PROBLEM DETAILS:
When the word "Boundary" shows up in a line of the data below, copy that whole line.

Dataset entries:
******************************
Section Accept.
Context {DT UT State Peer World ProviderError AuthError Identity Evidence Session PolicyError ConnectorError : Type}.
Context {SH CH B BE K KE RouteError ResolveError ServerTls_ Provider ClientTls_ ClientProvider ClientProviderError : Type}.
Context {ServerAuth ServerPolicy ClientAuth ServerFactory ClientFactory Resolver Route Policy Boundary : Type}.
Abbreviation SC := (ServerConnectionContext Peer Identity).
Abbreviation CC := (ClientConnectionContext Evidence).
Context `{Profile : BuildProfile} `{TlsLibrary} `{Certificates} `{AsyncIo DT} `{AsyncIo UT} `{!AsyncShutdown UT}.
Context `{!ServerMiddleware SH State SC} `{!MiddlewareFactory ServerFactory SC SH}.
Context `{!ServerAuthentication ServerPolicy Peer Identity AuthError World} `{!ServerAuthenticationProvider ServerAuth ServerPolicy World}.
Context `{!ServerTlsConfiguration ServerTls_ Provider} `{!ServerIdentityProvider Provider ProviderError World}.
Context `{!ClientMiddleware CH State CC} `{!MiddlewareFactory ClientFactory ClientInitialContext CH}.
Context `{!ClientAuthentication ClientAuth Session PolicyError World} `{!ClientAuthenticationSession Session Evidence PolicyError World}.
Context `{!ClientTlsConfiguration ClientTls_ ClientProvider} `{!ClientTlsProvider ClientProvider ClientProviderError World}.
Context `{!StartupRouteResolver Resolver Peer ResolveError World} `{!AuthenticatedRoutePolicy Route Peer Identity RouteError World}.
Context `{!IntermediaryMiddlewareFactory Boundary SC CC B} `{!BoundaryBackend B State SC CC BE}.
Context `{Registry : !IntermediaryCancellationRegistry K KE} `{Laws : !RegistryLaws K KE}.
Context (fuel : nat).
Context (mid : Intermediary (Server ServerTls_ ServerAuth ServerFactory)
  (Client (Connector UT ConnectorError World) ClientTls_ ClientAuth ClientFactory) Resolver Route Policy Boundary).

Abbreviation Downstream := (ServerConnectionCore DT SH SC).
Abbreviation Upstream := (RoleCore (AuthConn (Buffered (ClientTransport UT)) SP.Ready) CH CC).
Abbreviation WD := (ServerConnectionInner DT * StartupMessage)%type.
Abbreviation WU := (AuthConn (Buffered (ClientTransport UT)) SP.Ready).
Abbreviation Relay := (IntermediaryConnection WD WU State SC CC SH CH B Policy K).
Abbreviation Error := (IntermediaryAcceptError (AcceptError ProviderError AuthError) ResolveError RouteError
  (ConnectError ConnectorError (ClientTlsError ClientProviderError) (ClientAuthenticationError PolicyError)) KE
  (CancelError (ConnectorError := ConnectorError)) BE).
Abbreviation Env := (MidEnv (World := World) (K := K)).
Abbreviation Step A := (M Env Error A).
******************************
SOLUTION FOR THIS TASK:
Context {ServerAuth ServerPolicy ClientAuth ServerFactory ClientFactory Resolver Route Policy Boundary : Type}.
Context `{!IntermediaryMiddlewareFactory Boundary SC CC B} `{!BoundaryBackend B State SC CC BE}.
  (Client (Connector UT ConnectorError World) ClientTls_ ClientAuth ClientFactory) Resolver Route Policy Boundary).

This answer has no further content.